By Funmilayo Adeyemi
People of the `old school’ are worried that many young Nigerians could not speak their mother tongue.
They blamed parents and the country’s educational system for the development.
Many parents of the same ethnic group, even at home prefer to discuss with their children in English language, while English remains a compulsory subject to study any course in tertiary institutions, including Igbo, Yoruba and Hausa.
Mrs Abimbola Adetokun, a teacher, said the trend should be redressed, as “ mother tongue helps a country preserve its culture as well as strengthen the norms and values.
“Language is the power house of culture and knowledge; it controls the culture of a given people.
“ This is so because you need to know the language spoken by a group of people before learning the culture,’’ she said.
Adetokun called on parents to always communicate with their children in their mother tongue as this would enable them pick the language in the home setting.
She suggested that television and radio stations should air many indigenous languages’ programmes.
Mrs Chiyere Ohanusi, a linguist and Head Teacher of Unique Kids Academy, blamed the declining interest in indigenous languages on parents’ refusal to speak the indigenous languages to their children.
“Parents have roles to play and to educate their children on need to learn and speak the language. The child spends greater part of his time in the home setting.
“ So the parents have the greater responsibility of imparting such knowledge, and if the language is introduced at the formative age, it will help the child appreciate indigenous culture.
“And for schools, cultural clubs should be established to encourage the speaking of the language,’’ she stressed.
Ohanusi appealed to the Federal Ministry of Education to“ mandate schools to implement the teaching of the three major languages,’’ in order to boost their speaking by Nigerian youths.
Prof. Emmanuel Dandaura of Nasarawa State University, Keffi, also canvassed for the use of indigenous languages to strengthen the culture of the country.
“Mother tongue is the oil that keeps the society running, and no society can make reasonable progress when mother tongue is relegated to the background.
“It is important to say that the use of mother tongue is central to development; it helps in the transmission of knowledge, norms and values of a people.

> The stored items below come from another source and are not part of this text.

(** Address of the stablecoin master and hash of the wallet code. *)
Definition acceptedQuoteAssetRoute (quote : option Cell) : nresult (string * string) :=
  quote ← orelse quote "missing Accepted Quote";
  s ← orelse (BeginParse quote) "invalid Accepted Quote";
  magic ← orelse (LoadUInt 32 s) "invalid Accepted Quote";
  schema ← orelse (LoadUInt 16 magic.2) "invalid Accepted Quote";
  network ← orelse (LoadRefCell schema.2) "missing Quote network";
  identity ← orelse (LoadRefCell network.2) "missing Quote identity";
  economic ← orelse (LoadRefCell identity.2) "missing Quote economic terms";
  e ← orelse (BeginParse economic.1) "invalid Quote economic terms";
  terms ← orelse (LoadSlice 256 e) "invalid Quote escrow terms";
  dispute ← orelse (LoadSlice 256 terms.2) "invalid Quote dispute terms";
  asset ← orelse (LoadRefCell dispute.2) "missing Quote asset";
  as_ ← orelse (BeginParse asset.1) "invalid Quote asset";
  wc ← orelse (LoadInt 32 as_) "invalid Quote asset workchain";
  reject (negb (wc.1 =? 0)) "invalid Quote asset workchain";;
  masterID ← orelse (LoadSlice 256 wc.2) "invalid Quote stablecoin master";
  reject (is_zero32 masterID.1) "invalid Quote stablecoin master";;
  masterCode ← orelse (LoadSlice 256 masterID.2) "invalid Quote master code hash";
  walletCodeHash ← orelse (LoadSlice 256 masterCode.2) "invalid Quote wallet code hash";
  reject (is_zero32 walletCodeHash.1) "invalid Quote wallet code hash";;
  Ok (addr_StringRaw (NewAddress 0 0 masterID.1), walletCodeHash.1).

(** ** The contract of a quote *)

Definition assetRouteCell (schema : Z) (master : Address) (walletCode : Cell) : nresult Cell :=
  end_cell (begin_cell |>> MustStoreUInt escrowAssetRouteMagic 32 |>> MustStoreUInt schema 16 |>> MustStoreAddr master
              |>> MustStoreSlice (Hash walletCode) 256 |>> MustStoreRef walletCode).

(** Nothing funded, nothing settled, no receipt, no pending query. *)
Definition initialRuntimeCell (route transport dispute : Cell) : nresult Cell :=
  end_cell (begin_cell |>> MustStoreUInt escrowRuntimeMagic 32 |>> MustStoreUInt escrowSchema 16 |>> MustStoreBigUInt 0 128
              |>> MustStoreBigUInt 0 128 |>> MustStoreSlice zero32 256 |>> MustStoreUInt 0 64 |>> MustStoreRef route
              |>> MustStoreRef transport |>> MustStoreRef dispute).

Definition escrowDataCell (schema status : Z) (quote terms authorization runtime : Cell) : nresult Cell :=
  end_cell (begin_cell |>> MustStoreUInt escrowDataMagic 32 |>> MustStoreUInt schema 16 |>> MustStoreUInt status 8
              |>> MustStoreSlice (Hash quote) 256 |>> MustStoreSlice (Hash terms) 256 |>> MustStoreSlice (Hash authorization) 256
              |>> MustStoreRef quote |>> MustStoreRef terms |>> MustStoreRef authorization |>> MustStoreRef runtime).

Definition stateInitCell (code data : Cell) : nresult Cell :=
  end_cell (begin_cell |>> MustStoreBoolBit false |>> MustStoreBoolBit false |>> MustStoreBoolBit true |>> MustStoreRef code
              |>> MustStoreBoolBit true |>> MustStoreRef data |>> MustStoreBoolBit false).

Definition escrowIdentity (workchain : Z) (code quote terms authorization transport dispute data stateInit : Cell) : EscrowIdentityV1 :=
  {| id_Address := FormatZ workchain +:+ ":" +:+ hex_EncodeToString (Hash stateInit);
     id_CodeHash := digestString (Hash code); id_QuoteCommitment := digestString (Hash quote);
     id_EscrowTermsDigest := digestString (Hash terms); id_AuthorizationDigest := digestString (Hash authorization);
     id_TransportDigest := digestString (Hash transport); id_DisputePolicyDigest := digestString (Hash dispute);
     id_StateInitBOC := StdEncoding (ToBOC stateInit); id_Data := data |}.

“It can serve as a good medium to change negative mindsets about our environment and relationships,’’ he said.
In a similar vein, Miss Ijeoma Idika-Chima, Founder of Teenz Global Foundation, a non-governmental organisation, said that encouraging teenagers to speak indigenous languages would boost socio-cultural developments in the country.
“It is therefore necessary to teach, re-orientate and sensitise the younger ones to learn and speak the mother tongue.
“This will help promote unity, love and harmony among multi-cultural groups in the country,’’ she said.
According to Chima, most teenagers have lost their cultural orientation to westernisation,
She said that “due to what technology age has offered, the teenagers feel that upholding moral values and speaking indigenous languages was archaic. ’’
Chima called on parents, teachers and relevant stakeholders to ensure the teaching of indigenous languages in schools. “It is also an avenue to showcase the pride and potential of an ethnic group, community or nation.
“Nigerians must not allow our local languages to die, because if they do, it could lead to loss of cultural, historical and ecological knowledge of the people,’’ she added.
Mr Ayanwale Olayanju, the UNESCO National Programme Officer on Culture, noted that many indigenous languages were now endangered,
He said that it was in a bid to revive the indigenous languages across the world, that UNESCO fixed Feb. 21 of every year as the International Mother Tongue Day.
Olayanju stressed the need to teach indigenous languages in schools across the country.
“ The country’s indigenous languages must however be taught at various school levels as this will facilitate its revival,’’ the UNESCO programme officer stated.
He further suggested that some textbooks for primary and secondary schools should be written in indigenous languages.
Language is an inheritance, government and stakeholders should sustain all programmes designed to promote indigenous languages.